L’électricité et le magnétisme de l’amour, lorsqu’ils sont purs, rayonnent alentour des bienfaits, parce que l’amour permanent du cœur devient viable et brise la dure coque de l’élément personnel. Une croûte de matière personnelle nous entoure et nous enferme en elle. L’amour - et l’amour seul - peut briser cette coque. Les fissures ainsi pratiquées dans la coque nous permettent de voir au delà. Et, dès lors, la connaissance est très nécessaire, car voir sans comprendre amène un égoïsme subtil, qui remplace l’égoïsme de l’espèce brutale et grossière. L’amour aveugle est la racine de l’égoïsme et du conflit. La variété spirituelle de l’amour est altruiste. Si nous essayons d’analyser sa manifestation, nous découvrons que cet amour central s’exprime comme compassion, charité et sympathie pour les êtres moins évolués ; disposition amicale, compagnonnage et camaraderie avec nos égaux ; et dévotion, respect et culte rendu à ceux qui sont plus puissants que nous. Ainsi, de notre « sphère de douleur », du sentiment se met à rayonner jusqu'à la Déité elle-même, envisagée comme abstraite et comme concrète - Brahman  et Krishna, l’Absolu et le Logos. Vient alors l’étape suivante : voir la Divin Krishna dans tous les hommes et toutes les femmes.

 

Il est bon que vous découvriez que l’Amour est un réel pouvoir - ou shakti. Le pouvoir primordial de Krishna est appelé Daiviprakriti ; quand il devient actif, c’est la compassion manifestée, et il crée les âmes humaines. Les Dieux vivent et se multiplient, à ce que l’on dit. Comment font-ils pour créer ? Par la Volonté et le Yoga, dit la Doctrine Secrète. C’est la Compassion en action. C’est Kriya Shakti (c’est-à-dire cette  Shakti primordiale) qui agit, qui crée dans l’action et par l’action.  H.P.B.  déclare que Daiviprakriti ou Para Prakriti est Fohat.  Pour parler de Fohat, le pronom « Il » est employé dans la Doctrine secrète (vol. I) et Il crée la Sagesse. Nous autres, à notre stade humain, sommes en train de purifier et d’élever l’amour humain, pour qu’il devienne Amour Divin, créateur et régénérateur. Dans les premiers stades, l’amour ne crée pas seulement par des corps et avec des corps, mais les ésotéristes apprennent à créer par les pensées et les sentiments. Il ne s’agit pas ici de Kriya Shakti, mais cela conduira à Kriya Shakti dans le cours du temps.

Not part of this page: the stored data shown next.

Lemma slow_send ex :
  wp (sendIPC true true badge true t e)
    (λ _ k', k' = st k call_tcbs (<[e := ep_without_first (tcbEPNext cd) x]> (eps k)) call_slots t d (<[0%nat := 0]> ex))
    (st k (<[t := c <| tsType := ThreadState_Restart |>]> (tcbs k)) (eps k) (ctes k) t SchedulerAction_ResumeCurrentThread ex).
Proof.
  unfold sendIPC. apply wp_bind. eapply st_ep_at; [exact Hx|]. rewrite Hst.
  unfold ep_ptr_get_queue. apply wp_bind, wp_bind. eapply st_ep_at; [exact Hx|]. apply wp_ret. cbv beta zeta. rewrite Hh.
  rewrite (proj2 (Z.eqb_neq d 0) Hd0). apply wp_bind, wp_ret. set (ct := c <| tsType := ThreadState_Restart |>).
  apply slow_dequeue; [look| |exact Hx|].
  { intros En. destruct (Hnext En) as (Hn & Ht & _). by rewrite lookup_insert_ne. }
  set (E1 := <[e := _]> _). set (T1 := unlink_next _ _). assert (ET : T1 = <[t := ct]> (unlink_next (tcbEPNext cd) (tcbs k))).
  { unfold T1, unlink_next. destruct (Z.eqb_spec (tcbEPNext cd) 0); [done|]. apply alter_insert_ne. by apply next_not_t. }
  clearbody T1. subst T1. set (T1 := <[t := ct]> _). assert (H1t : T1 !! t = Some ct) by apply lookup_insert_eq.
  assert (H1d : T1 !! d = Some cd) by (unfold T1; rewrite lookup_insert_ne by done; apply unlink_d).
  apply wp_bind. eapply wp_mono; [by eapply (slow_transfer T1 E1 _ _ ex ct)|]. intros _ k1 ->. set (r := short_regs _ _ _ _).
  unfold setThreadState. apply wp_bind, wp_bind. eapply st_tcb_set; [apply lookup_insert_eq|]. rewrite insert_insert_eq.
  apply st_scheduleTCB; [by left|]. set (T2 := <[d := _]> T1). assert (H2t : T2 !! t = Some ct) by (unfold T2; by rewrite lookup_insert_ne).
  apply wp_bind. eapply wp_mono; [by eapply (slow_switch T2 E1 _ _ ct _ H2t (lookup_insert_eq _ _ _))|]. intros _ k2 ->.
  apply wp_bind. eapply st_tcb_at; [exact H2t|]. cbn [orb when wait_for_reply].
  eapply wp_mono; [by apply slow_reply_cap|]. intros _ k3 ->. unfold T2, T1, call_tcbs. fold r.
  by rewrite (insert_insert_ne _ t d), insert_insert_eq by done.
Qed.

Section slow.
Context (io : io_domains) (num_ioapics : Z).

(** The invocation of the endpoint, once the capability is found. *)
Lemma slow_invocation active slot canReceive cptr :
  reg (registers c) capRegister = cptr →
  lookupCapAndSlot t cptr k = (Done (mk_cas_ret EXCEPTION_NONE (cap_endpoint_cap badge true true canReceive e) slot), k) →
  wp (invocation_syscall io num_ioapics active true true)
    (λ _ k', ∃ ex, k' = st k call_tcbs (<[e := ep_without_first (tcbEPNext cd) x]> (eps k)) call_slots t d ex) k.
Proof.
  intros Hcp Hl. unfold invocation_syscall, handleInvocation. apply wp_bind, wp_bind, wp_gets. rewrite Hcur.
  apply wp_bind, (wp_getRegister _ c); [done|]. rewrite Hw. apply wp_bind, (wp_lifted _ w); [by apply short_tags|].
  apply wp_bind, (wp_getRegister _ c); [done|]. rewrite Hcp. apply wp_bind. unfold wp at 1. rewrite Hl. cbn [cas_status cas_slot cas_cap].
  case_decide as Hno; [done|]. apply wp_bind. unfold wp at 1. destruct (lookupIPCBuffer_spec k false t c Hc Bt) as [Eb _]. rewrite Eb.
  set (b := ipc_buffer k false t). apply wp_bind.
  eapply (wp_mono _ (λ st0 k', st0 = EXCEPTION_NONE ∧ k' = k <| current_extra_caps ::= <[0%nat := 0]> |>)).
  { unfold lookupExtraCaps. destruct (b =? 0); [by apply wp_bind, wp_modify, wp_ret|]. rewrite (proj1 Hs). cbn [Z.to_nat lookup_extra_caps].
    apply wp_bind, wp_ret. cbn. by apply wp_bind, wp_modify, wp_ret. }
  intros _ k1 [-> ->]. case_decide as Hno1; [done|]. apply wp_bind, wp_gets. apply wp_bind.
  eapply (wp_mono _ (λ st0 k', st0 = EXCEPTION_NONE ∧ ∃ ex, k' = st k call_tcbs (<[e := ep_without_first (tcbEPNext cd) x]> (eps k)) call_slots t d ex)).
  { unfold decodeInvocation. cbn [isArchCap negb]. apply wp_bind. unfold restart_current, setThreadState.
    apply st_wp_extra. rewrite Hcur, Hact.
    apply wp_bind, st_cur. apply wp_bind. eapply st_tcb_set; [exact Hc|]. eapply st_scheduleTCB_runs; [apply lookup_insert_eq|done|].
    unfold performInvocation_Endpoint. apply wp_bind, st_cur. apply wp_bind. eapply wp_mono; [apply slow_send|].
    intros _ k2 ->. apply wp_ret. eauto. }
  intros st0 k2 (-> & ex & ->). case_decide as Hp; [done|]. case_decide as Hp'; [done|]. apply wp_bind.
  assert (HTt : call_tcbs !! t = Some (c <| tsType := ThreadState_BlockedOnReply |>)).
  { unfold call_tcbs. rewrite lookup_insert_ne by done. apply lookup_insert_eq. }
  eapply st_tcb_at; [exact HTt|]. apply wp_bind, wp_ret, wp_ret. apply wp_ret. eauto.
Qed.
(* ===== verification/FastReply.v ===== *)
(** The fast path of a reply followed by a receive against the slow path: when
    [fastpath_reply_recv] does not leave the work to [slowpath], it ends in the
    state in which [handleSyscall] with [SysReplyRecv] ends but for the field
    [blockingObject] of the caller that wakes, which it clears. *)

From stdpp Require Import functions.
From S2P Require Import Prelude Messages Caps Kernel CSpace CNode Scheduler Wakeup Paging VSpace IOSpace Ipc Waiting Signals.
From S2P Require Import Cancel Transfer Endpoint Reply Retype Reset Creation Deletion Finalise Revoke Decode.
From S2P Require Import Threads Mmu Devices Interrupts Syscall Fastpath FastCall.
Import MessageInfo.

(** ** Lookups see CNodes alone *)

(** What a walk reads of a slot on its way. *)
Definition cnode_view (s : cte_t) : option cap_t := if is_cnode (cte_cap s) then Some (cte_cap s) else None.
Definition same_cnodes (k k' : ks) : Prop := ∀ p, cnode_view <$> ctes k' !! p = cnode_view <$> ctes k !! p.

Lemma same_cnodes_lookup k k' p s : same_cnodes k k' → ctes k !! p = Some s →
  ∃ s', ctes k' !! p = Some s' ∧ cnode_view s' = cnode_view s.
Proof.
  intros H Hs. specialize (H p). rewrite Hs in H. cbn in H. destruct (ctes k' !! p) as [s'|]; [|done].
  injection H as H. by exists s'.
Qed.

Lemma cnode_wf_same k k' c : same_cnodes k k' → cnode_wf k c → cnode_wf k' c.
Proof.
  intros H. destruct c; try done. cbn [cnode_wf]. intros (? & ? & ? & ? & Hs). split_and!; try lia.
  intros i Hi. destruct (Hs i Hi) as [s Hp]. destruct (same_cnodes_lookup _ _ _ _ H Hp) as (s' & -> & _). by eexists.
Qed.

Lemma cspace_ok_same k k' : same_cnodes k k' → cspace_ok k → cspace_ok k'.
Proof.
  intros H Hok p s' Hs'. pose proof (H p) as E. rewrite Hs' in E. cbn in E. destruct (ctes k !! p) as [s|] eqn:Hs; [|done].
  injection E as E. destruct (is_cnode (cte_cap s')) eqn:Ec; [|by destruct (cte_cap s')].
  unfold cnode_view in E. rewrite Ec in E. destruct (is_cnode (cte_cap s)); [|done]. injection E as ->.
  apply (cnode_wf_same k); [done|]. exact (Hok _ _ Hs).
Qed.

Lemma walks_same k k' c l w : same_cnodes k k' → walks k c l w → walks k' c l w.
Proof.
  intros H. induction 1 as [| | |radix gs g ptr i rest c Hi Hr Hc Hn|radix gs g ptr i rest c w Hi Hr Hc Hn Hw IH]; try by constructor.
  - destruct (same_cnodes_lookup _ _ _ _ H Hc) as (c' & Hc' & E). unfold cnode_view in E. rewrite Hn in E.
    destruct (is_cnode (cte_cap c')) eqn:En; [done|]. by apply (walks_leaf k' radix gs g ptr i rest c').
  - destruct (same_cnodes_lookup _ _ _ _ H Hc) as (c' & Hc' & E). unfold cnode_view in E. rewrite Hn in E.
    destruct (is_cnode (cte_cap c')) eqn:En; [|done]. injection E as E. rewrite <- E in IH.
    by apply (walks_next k' radix gs g ptr i rest c').
Qed.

Sentir est une expérience. Les sentiments inférieurs amènent les expériences du monde. Les sentiments ou aspirations de nature supérieure créent les expériences célestes. Amour et dévotion sont des pouvoirs puissants.

Amour et dévotion sont précieux -  la meilleure sorte de richesse. Les qualités du cœur changent pour le mieux notre mental et nos pensées. Un nouveau style de pensée, sous l’angle du motif et de la méthode et, par conséquent, une attitude de transformation intérieure : voilà qui est d’une très grande valeur. Fixez-vous de plus en plus dans le Supérieur, ou l’Intérieur, et faites que votre amour pour tous ceux que vous contactez et que votre dévotion pour les Grands Maîtres Bénis croissent de plus en plus. Croissent comme croît la fleur, en répandant beauté et parfum partout autour d’elle.

 

Le pouvoir qui soutient le rapport qui existe entre amis vient de la confiance mutuelle. Ce ne sont pas même l’affection et l’amour qui opèrent dans les derniers tests [subis par le chéla], c’est la confiance. Le monde occulte des Maîtres est maintenu en cohésion par le Pur Prâna - la Confiance. L’amour personnel s’évanouit, mais la confiance dans les personnes et les personnages demeure. Ainsi donc, veuillez apprendre à faire confiance - non pas aveuglément mais intelligemment. Ne jugez jamais en hâte. Il se peut que vous ne compreniez pas beaucoup de choses et d’enseignements, mais essayez d’utiliser la clef de la confiance pour ouvrir la connaissance verrouillée. Nul d’entre nous n’est parfait ; le plus grand d’entre nous par sa taille a ses limites et ses défauts. Une seule chose importe pour le test réel qui éprouve l’être : qu’on dise du bien ou du mal de lui, qu’il soit respecté ou non, suspecté, aimé ou repoussé, poursuit-il sans faiblir la tâche des Maîtres ? La confiance vient du cœur. Il y a, dans l’Occultisme, beaucoup, beaucoup d’éléments qui sont incompréhensibles, qui rendent perplexe. Voyez l’histoire de Hume, Sinnett et d’autres. Qui a fait confiance jusqu'à la fin dernière ? H.P.B. l’a fait, ainsi que Judge, Damodar et Crosbie, et quelques autres, connus et inconnus.

 

Ainsi donc, étudiez en confiance, et avec confiance ; appliquez plein de confiance et, par dessus tout, servez en faisant confiance aux Maîtres et à Leur philosophie. Mais préparez-vous à rencontrer doute et suspicion, non pas de la part de tout le monde mais, précisément, de ceux en qui vous avez confiance. Une attitude de silence et de secret vous aidera. Eh bien ! je pourrais en dire bien plus sur la confiance et le silence, mais notez une seule pensée : voyez comment Karma opère - il fait confiance à celui qui souffre et qui agit mal, en lui donnant l’opportunité de corriger l’erreur et de s’assurer un véritable bonheur. Également, combien profonde est l’activité silencieuse et secrète de la Bonne Loi qui « ne connaît ni colère ni pardon » !

 

 

Puisse le Grand Dieu d’Amour vous aider à voir la lumière dans les Ténèbres, le grand dans le petit, le bien dans le mal et la Totalité dans la partie ! Enrichissez d’amour la connaissance, et votre vie deviendra de plus en plus une sainte vie de service pour tous.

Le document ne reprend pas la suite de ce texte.